Geodesics through the wormhole

To define a traversable wormhole, there should be some conditions on the metric components, such as:

I) No event horizon,

II) Minimum value for the shape function (considering a spherical symmetric solution, we should have $$b(r_t)=r_t$$ ),

III) The flare--out condition ($$b'(r_t)<1)$$ ans ...

If this condition satisfies besides the null energy condition, we have a traversable wormhole solution with nonexotic matter.

My question is that, could we describe the spacetime through the throat with the wormhole metric or it is another patch? It seems that on the above conditions, it is not possible to use the mentioned wormhole solution in the throat. But, then, why in the literature this metric is used for throat passage description?

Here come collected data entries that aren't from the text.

(* ===== verification/RwLock.v ===== *)
(** * The registry's reader/writer lock (kernel/lib/registry.c)

    Any number of CPUs run [reg_read_lock] / [reg_read_unlock] and
    [reg_write_lock] / [reg_write_unlock] interleaved.  A state holds the two
    spinlock words, the reader count, and the place each CPU has reached; a step
    is one atomic access by one CPU.  A spinlock (kernel/include/kernel/
    spinlock.h) is a flag: acquiring waits until it is clear, and any CPU may
    clear it, which the last reader out relies on. *)
From Stdlib Require Import ZArith Lia.
From stdpp Require Import base numbers list relations.
From S2P Require Import Prelude.

(** Places in the four functions. *)
Inductive pc :=
| Idle                 (* outside *)
| RCount               (* reg_read_lock: holds reg_cnt_lock, before ++reg_readers *)
| RWait                (* first reader: spinning on reg_res_lock *)
| RLeave               (* before the release of reg_cnt_lock *)
| RIn                  (* in the read section *)
| RUncount             (* reg_read_unlock: holds reg_cnt_lock, before --reg_readers *)
| RFree                (* last reader: before the release of reg_res_lock *)
| RDone                (* before the release of reg_cnt_lock *)
| WIn.                 (* in the write section *)

#[global] Instance pc_eq_dec : EqDecision pc.
Proof. solve_decision. Defined.

Record rw := { cnt_lock : bool; res_lock : bool; reg_readers : Z; cpus : list pc }.

Definition goto (s : rw) (i : nat) (p : pc) : list pc := <[i := p]> (cpus s).

(** One atomic access by CPU [i]; [None] when it must keep spinning. *)
Definition rw_read_step (s : rw) (i : nat) (p : pc) : option rw :=
  match p with
  | Idle => (* spin_lock_irqsave(&reg_cnt_lock) *)
    if cnt_lock s then None
    else Some {| cnt_lock := true; res_lock := res_lock s; reg_readers := reg_readers s; cpus := goto s i RCount |}
  | RCount => (* if (++reg_readers == 1) *)
    Some {| cnt_lock := cnt_lock s; res_lock := res_lock s; reg_readers := reg_readers s + 1;
            cpus := goto s i (if reg_readers s + 1 =? 1 then RWait else RLeave) |}
  | RWait => (* spin_lock(&reg_res_lock) *)
    if res_lock s then None
    else Some {| cnt_lock := cnt_lock s; res_lock := true; reg_readers := reg_readers s; cpus := goto s i RLeave |}
  | RLeave => (* spin_unlock(&reg_cnt_lock) *)
    Some {| cnt_lock := false; res_lock := res_lock s; reg_readers := reg_readers s; cpus := goto s i RIn |}
  | _ => None
  end.

Definition rw_unread_step (s : rw) (i : nat) (p : pc) : option rw :=
  match p with
  | RIn => (* spin_lock(&reg_cnt_lock) *)
    if cnt_lock s then None
    else Some {| cnt_lock := true; res_lock := res_lock s; reg_readers := reg_readers s; cpus := goto s i RUncount |}
  | RUncount => (* if (--reg_readers == 0) *)
    Some {| cnt_lock := cnt_lock s; res_lock := res_lock s; reg_readers := reg_readers s - 1;
            cpus := goto s i (if reg_readers s - 1 =? 0 then RFree else RDone) |}
  | RFree => (* spin_unlock(&reg_res_lock) *)
    Some {| cnt_lock := cnt_lock s; res_lock := false; reg_readers := reg_readers s; cpus := goto s i RDone |}
  | RDone => (* spin_unlock_irqrestore(&reg_cnt_lock) *)
    Some {| cnt_lock := false; res_lock := res_lock s; reg_readers := reg_readers s; cpus := goto s i Idle |}
  | _ => None
  end.

Definition rw_write_step (s : rw) (i : nat) (p : pc) : option rw :=
  match p with
  | Idle => (* reg_write_lock *)
    if res_lock s then None
    else Some {| cnt_lock := cnt_lock s; res_lock := true; reg_readers := reg_readers s; cpus := goto s i WIn |}
  | WIn => (* reg_write_unlock *)
    Some {| cnt_lock := cnt_lock s; res_lock := false; reg_readers := reg_readers s; cpus := goto s i Idle |}
  | _ => None
  end.

Inductive rw_step (s s' : rw) : Prop :=
| step_read i p : cpus s !! i = Some p -> rw_read_step s i p = Some s' -> rw_step s s'
| step_unread i p : cpus s !! i = Some p -> rw_unread_step s i p = Some s' -> rw_step s s'
| step_write i p : cpus s !! i = Some p -> rw_write_step s i p = Some s' -> rw_step s s'.

Definition rw_init (n : nat) : rw :=
  {| cnt_lock := false; res_lock := false; reg_readers := 0; cpus := replicate n Idle |}.

(** ** The invariant *)

(** How many CPUs are at a place. *)
Fixpoint at_pc (x : pc) (l : list pc) : Z :=
  match l with
  | [] => 0
  | p :: r => (if decide (p = x) then 1 else 0) + at_pc x r
  end.

Lemma at_pc_nonneg x l : 0 <= at_pc x l.
Proof. induction l; simpl; [lia |]; case_decide; lia. Qed.

Lemma at_pc_insert x l i a b :
  l !! i = Some a ->
  at_pc x (<[i := b]> l) =
  at_pc x l - (if decide (a = x) then 1 else 0) + (if decide (b = x) then 1 else 0).
Proof.
  revert i; induction l as [| p l IH]; intros i Hi; [done |]; destruct i as [| i]; simplify_eq/=; [lia |].
  rewrite (IH i Hi); lia.
Qed.

Lemma at_pc_pos x l i : l !! i = Some x -> 0 < at_pc x l.
Proof.
  revert i; induction l as [| p l IH]; intros i Hi; [done |]; destruct i as [| i]; simplify_eq/=.
  - rewrite decide_True by done; assert (H := at_pc_nonneg x l); lia.
  - assert (H := IH i Hi); case_decide; lia.
Qed.

Lemma at_pc_exists x l : 0 < at_pc x l -> exists i, l !! i = Some x.
Proof.
  induction l as [| p l IH]; simpl; [lia |]; case_decide; [by exists O; subst |].
  intros H'; destruct IH as [i Hi]; [lia | by exists (S i)].
Qed.

Definition b2z (b : bool) : Z := if b then 1 else 0.

(** CPUs that hold reg_cnt_lock, and whether the readers hold reg_res_lock. *)
Definition in_cnt (l : list pc) : Z :=
  at_pc RCount l + at_pc RWait l + at_pc RLeave l + at_pc RUncount l + at_pc RFree l + at_pc RDone l.

Record rw_inv (s : rw) : Prop := {
  inv_cnt : in_cnt (cpus s) = b2z (cnt_lock s);
  inv_readers : reg_readers s =
    at_pc RWait (cpus s) + at_pc RLeave (cpus s) + at_pc RIn (cpus s) + at_pc RUncount (cpus s);
  inv_wait : 0 < at_pc RWait (cpus s) -> reg_readers s = 1;
  inv_free : 0 < at_pc RFree (cpus s) -> reg_readers s = 0;
  inv_res : b2z (res_lock s) =
    at_pc WIn (cpus s) +
    (if decide (0 < reg_readers s - at_pc RWait (cpus s) + at_pc RFree (cpus s)) then 1 else 0)
}.

Lemma rw_init_inv n : rw_inv (rw_init n).
Proof.
  assert (H : forall x, x <> Idle -> at_pc x (replicate n Idle) = 0)
    by (intros x Hx; induction n as [| n IH]; simpl; [done |]; rewrite decide_False by done; lia).
  split; unfold in_cnt; simpl; rewrite ?H by done; try done; lia.
Qed.

(** Every count is non-negative. *)
Ltac counts l :=
  assert (0 <= at_pc RCount l /\ 0 <= at_pc RWait l /\ 0 <= at_pc RLeave l /\ 0 <= at_pc RIn l /\
          0 <= at_pc RUncount l /\ 0 <= at_pc RFree l /\ 0 <= at_pc RDone l /\ 0 <= at_pc WIn l)
    by (repeat split; apply at_pc_nonneg).

(** Checks the invariant after a step at a CPU at [Hi]. *)
Ltac rw_case s Hi :=
  counts (cpus s); assert (Hpos := at_pc_pos _ _ _ Hi);
  split; unfold in_cnt, goto in *; simpl in *; rewrite ?(at_pc_insert _ _ _ _ _ Hi) in *; simpl in *;
  repeat case_decide; simpl in *; try done; lia.

Lemma rw_step_inv s s' : rw_inv s -> rw_step s s' -> rw_inv s'.
Proof.
  intros [Hc Hr Hw Hf Hres] Hs; unfold in_cnt in *.
  destruct Hs as [i p Hi E | i p Hi E | i p Hi E]; destruct p; simpl in E; try done;
    destruct (cnt_lock s) eqn:?, (res_lock s) eqn:?; simplify_eq; simpl b2z in *;
    try (destruct (Z.eqb_spec (reg_readers s + 1) 1)); try (destruct (Z.eqb_spec (reg_readers s - 1) 0));
    rw_case s Hi.
Qed.

Lemma at_pc_two x l i j :
  l !! i = Some x -> l !! j = Some x -> i <> j -> 2 <= at_pc x l.
Proof.
  intros Hi Hj Hne.
  assert (H : 0 < at_pc x (<[i := if decide (x = Idle) then RIn else Idle]> l))
    by (apply (at_pc_pos x _ j); by rewrite list_lookup_insert_ne).
  rewrite (at_pc_insert x l i x) in H by done; rewrite decide_True in H by done.
  destruct (decide (x = Idle)) as [-> | Hx]; rewrite decide_False in H by done; lia.
Qed.

(** A CPU outside [Idle] can make its next access. *)
Definition can_step (s : rw) : Prop :=
  exists i p s', cpus s !! i = Some p /\ p <> Idle /\
    (rw_read_step s i p = Some s' \/ rw_unread_step s i p = Some s' \/ rw_write_step s i p = Some s').

Lemma rw_progress s : rw_inv s -> (exists i p, cpus s !! i = Some p /\ p <> Idle) -> can_step s.
Proof.
  intros [Hc Hr Hw Hf Hres] (i & p & Hi & Hp); unfold in_cnt in *; counts (cpus s).
  assert (Hrun : forall x, x <> Idle -> 0 < at_pc x (cpus s) ->
    (forall j, is_Some (rw_read_step s j x) \/ is_Some (rw_unread_step s j x) \/ is_Some (rw_write_step s j x)) ->
    can_step s).
  { intros x Hx (j & Hj)%at_pc_exists Hs; destruct (Hs j) as [[s' E] | [[s' E] | [s' E]]]; by exists j, x, s'; auto. }
  destruct (decide (0 < at_pc WIn (cpus s))).
  { apply (Hrun WIn); [done | done |]; simpl; eauto. }
  destruct (cnt_lock s) eqn:El; simpl in Hc.
  - destruct (decide (0 < at_pc RWait (cpus s))) as [Hw0 |].
    { assert (Hres0 : res_lock s = false)
        by (specialize (Hw Hw0); destruct (res_lock s); [simpl in Hres; case_decide; lia | done]).
      apply (Hrun RWait); [done | done |]; simpl; rewrite Hres0; eauto. }
    assert (Hx : exists x, 0 < at_pc x (cpus s) /\ x ∈ [RCount; RLeave; RUncount; RFree; RDone]).
    { destruct (decide (0 < at_pc RCount (cpus s))); [exists RCount; set_solver |].
      destruct (decide (0 < at_pc RLeave (cpus s))); [exists RLeave; set_solver |].
      destruct (decide (0 < at_pc RUncount (cpus s))); [exists RUncount; set_solver |].
      destruct (decide (0 < at_pc RFree (cpus s))); [exists RFree; set_solver |].
      exists RDone; split; [lia | set_solver]. }
    destruct Hx as (x & Hx & Hin); apply (Hrun x); [set_solver | done |].
    intros j; repeat (apply elem_of_cons in Hin as [-> | Hin]; [simpl; eauto |]); by apply elem_of_nil in Hin.
  - assert (Hpos := at_pc_pos _ _ _ Hi); destruct p; try done; try lia.
    apply (Hrun RIn); [done | done |]; simpl; rewrite El; eauto.
Qed.

(** C24: The registry's reader/writer lock (reg_read_lock, reg_read_unlock,
    reg_write_lock, reg_write_unlock), for any number of CPUs and any
    interleaving of their accesses: while a CPU is in the write section no other
    CPU is in the write section or in a read section; the reader count is the
    number of CPUs between their increment and their decrement; and the lock
    never deadlocks: whenever some CPU is inside the protocol, one that is
    inside it can proceed. *)
Theorem rw_lock_exclusion_progress n s :
  rtc rw_step (rw_init n) s ->
  (forall i j p, cpus s !! i = Some WIn -> cpus s !! j = Some p -> i <> j -> p <> WIn /\ p <> RIn) /\
  reg_readers s = at_pc RWait (cpus s) + at_pc RLeave (cpus s) + at_pc RIn (cpus s) + at_pc RUncount (cpus s) /\
  ((exists i p, cpus s !! i = Some p /\ p <> Idle) -> can_step s).
Proof.
  intros Hs; assert (Hinv : rw_inv s).
  { assert (H0 := rw_init_inv n); revert H0; induction Hs as [| x y z Hxy _ IH]; [done |].
    intros Hx; apply IH; by eapply rw_step_inv. }
  split; [| split; [apply Hinv | by apply rw_progress]].
  destruct Hinv as [Hc Hr Hw Hf Hres]; unfold in_cnt in *; counts (cpus s).
  intros i j p Hi Hj Hne; assert (Hpos := at_pc_pos _ _ _ Hi); split; intros ->.
  - assert (H2 := at_pc_two _ _ _ _ Hi Hj Hne); destruct (res_lock s); simpl in Hres; case_decide; lia.
  - assert (Hpr := at_pc_pos _ _ _ Hj); destruct (res_lock s); simpl in Hres; case_decide; lia.
Qed.

(** Runs a list of steps: 0 read, 1 unread, 2 write, by a CPU. *)
Fixpoint rw_run (s : rw) (l : list (nat * nat)) : option rw :=
  match l with
  | [] => Some s
  | (k, i) :: r =>
    p ← cpus s !! i;
    s' ← match k with O => rw_read_step s i p | 1%nat => rw_unread_step s i p | _ => rw_write_step s i p end;
    rw_run s' r
  end.

Lemma rw_run_steps l s s' : rw_run s l = Some s' -> rtc rw_step s s'.
Proof.
  revert s; induction l as [| [k i] l IH]; simpl; intros s H; [simplify_eq; apply rtc_refl |].
  destruct (cpus s !! i) as [p |] eqn:Ep; [| done]; simpl in H.
  destruct k as [| [| k]];
    match type of H with (?x ≫= _) = _ => destruct x as [s1 |] eqn:E1; [| done] end; simpl in H;
    (eapply rtc_l; [| by apply IH]); [by eapply step_read | by eapply step_unread | by eapply step_write].
Qed.

(** Two CPUs read at once while a third waits to write; the last reader out,
    not the first one in, lets it proceed. *)
Definition two_readers : list (nat * nat) := [(0, 0); (0, 0); (0, 0); (0, 0); (0, 1); (0, 1); (0, 1)]%nat.

Lemma rw_lock_exclusion_progress_witness :
  exists s, rw_run (rw_init 3) two_readers = Some s /\ cpus s = [RIn; RIn; Idle] /\
  reg_readers s = 2 /\ can_step s.
Proof.
  destruct (rw_run (rw_init 3) two_readers) as [s |] eqn:E; [| vm_compute in E; discriminate].
  destruct (rw_lock_exclusion_progress 3 s (rw_run_steps _ _ _ E)) as (_ & Hr & Hp).
  vm_compute in E; injection E as <-.
  eexists; split; [reflexivity |]; split; [reflexivity |]; split; [reflexivity |].
  apply Hp; exists 0%nat, RIn; split; [reflexivity | discriminate].
Defined.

• There are geometries like the Ellis wormhole that are traversible and a single patch covers the wormhole and the two spacetimes either side of it. Mar 5 '20 at 17:35
• @JohnRennie Do you mean that I understand the issue correctly? Do we need two patches to describe a spacetime like Morris-Thorne wormhole? Mar 5 '20 at 17:57
• I can't remember the Morris-Thorne metric offhand, but I don't recall needing two patches for it, Mar 5 '20 at 18:03

There's a variety of metrics used for the Morris-Thorne metric. The two most common are the Schwarzschild coordinates and the proper radial coordinateS.

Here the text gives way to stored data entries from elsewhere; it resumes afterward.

(** What one step of the loop does. *)
Lemma propagate_one_spec snap changed i :
  let '(snap', changed') := propagate_one (snap, changed) i in
  same_but_kill snap snap' /\
  (forall k, doomed snap' k -> doomed snap k) /\
  ((snap' = snap /\ changed' = changed /\ settled_at snap i) \/ (changed' = true /\ (marked snap < marked snap')%nat)).
Proof.
  unfold propagate_one; destruct (snap !! i) as [e |] eqn:Ei.
  2:{ split; [apply same_but_kill_refl |]; split; [done |]; left; split; [done |]; split; [done |]; intros e E; congruence. }
  destruct (kill e || negb (windowless e) || k_machine e) eqn:Eg.
  { split; [apply same_but_kill_refl |]; split; [done |]; left; split; [done |]; split; [done |].
    intros e' E Hk Hw Hm; simplify_eq; rewrite Hk, Hw, Hm in Eg; done. }
  apply orb_false_iff in Eg as [Eg Em]; apply orb_false_iff in Eg as [Ek Ew%negb_false_iff].
  destruct (existsb _ snap) eqn:Ex.
  2:{ split; [apply same_but_kill_refl |]; split; [done |]; left; split; [done |]; split; [done |].
      intros e' E _ _ _; simplify_eq; done. }
  assert (Hnew : forall k f', <[i := with_kill e]> snap !! k = Some f' -> exists f, snap !! k = Some f /\
    k_pid f' = k_pid f /\ k_parent f' = k_parent f /\ windowless f' = windowless f /\ k_machine f' = k_machine f /\
    (kill f = true -> kill f' = true) /\ (kill f' = true -> k <> i -> kill f = true)).
  { intros k f' H; rewrite list_lookup_insert_Some in H; destruct H as [(<- & <- & _) | (Hne & H)];
      [exists e; split; [done |]; simpl; repeat split; try done; congruence | exists f'; split; [done |]; auto 10]. }
  split; [| split; [| right; split; [done |]; rewrite (marked_insert snap i e Ei Ek); lia]].
  - split; [by rewrite length_insert |]; intros k f f' H1 H2; destruct (Hnew k f' H2) as (f0 & E0 & H); simplify_eq.
    destruct H as (-> & -> & -> & -> & H & _); auto.
  - apply existsb_exists in Ex as (f & Hf & [Hk Hp]%andb_true_iff); apply list_elem_of_In, list_elem_of_lookup in Hf as [j Hj].
    assert (Hd : doomed snap i).
    { eapply (doomed_child snap i j e f); [done | done | done | done | by apply Z.eqb_eq | by eapply doomed_marked]. }
    intros k Hk'; induction Hk' as [k f' Hf' Hkf | k m f' g' Hf' Hw Hm Hg' Hpp _ IH].
    + destruct (decide (k = i)) as [-> | Hne]; [done |]; destruct (Hnew k f' Hf') as (f0 & E0 & _ & _ & _ & _ & _ & H).
      by apply (doomed_marked snap k f0 E0), H.
    + destruct (Hnew k f' Hf') as (f0 & E0 & P1 & P2 & P3 & P4 & _), (Hnew m g' Hg') as (g0 & G0 & Q1 & _).
      eapply (doomed_child snap k m f0 g0); [done | congruence | congruence | done | congruence | done].
Qed.
(* ===== verification/SchedProofs.v ===== *)
(** * The scheduler's invariant and what each stage does to it *)
From Stdlib Require Import ZArith Lia.
From stdpp Require Import base numbers list gmap.
From S2P Require Import Prelude CString ProcTab Sched.

(** ** Reading an updated state *)

Lemma cpu_of_upd s c d f :
  (c < length (cpus s))%nat -> cpu_of (upd_cpu s c f) d = if decide (c = d) then f (cpu_of s c) else cpu_of s d.
Proof.
  intros Hc; unfold cpu_of, upd_cpu; simpl; case_decide; subst.
  - rewrite list_lookup_alter_eq; destruct (lookup_lt_is_Some_2 _ _ Hc) as [x ->]; done.
  - by rewrite list_lookup_alter_ne.
Qed.

Lemma cpu_of_task s p f c : cpu_of (upd_task s p f) c = cpu_of s c.
Proof. done. Qed.

Lemma waitq_cpu s c f k : waitq (upd_cpu s c f) k = waitq s k.
Proof. done. Qed.

Lemma waitq_task s p f k : waitq (upd_task s p f) k = waitq s k.
Proof. done. Qed.

Lemma tasks_upd s p f r :
  tasks (upd_task s p f) !! r = if decide (p = r) then f <$> tasks s !! r else tasks s !! r.
Proof.
  unfold upd_task; simpl; case_decide; subst; [apply lookup_alter_eq | by apply lookup_alter_ne].
Qed.

Lemma task_of_upd s p f : is_Some (tasks s !! p) -> task_of (upd_task s p f) p = f (task_of s p).
Proof. intros [t Ht]; unfold task_of; rewrite tasks_upd, decide_True, Ht by done; done. Qed.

The Schwarzschild coordinates are just done using the classic spherical symmetric coordinates,

$$ds^2 = -e^{2\phi_{\pm}(r)}dt^2 + \frac{dr^2}{1 - b_\pm(r) / r} + r^2 d\Omega^2$$

This is done on two different patches glued together at $$r_0$$, with the functions $$+$$ and $$-$$ depending on which part you are on. But you can otherwise switch to proper radial coordinates, via the coordinate trnsform

$$l = \pm \int_{r_0}^r \frac{dr'}{\sqrt{1 - b_\pm(r') / r'}}$$

In which case you get the new metric

$$ds^2 = -e^{2\psi(l)} dt^2 + dl^2 + r^2(l) d\Omega^2$$

which is defined on the entire manifold.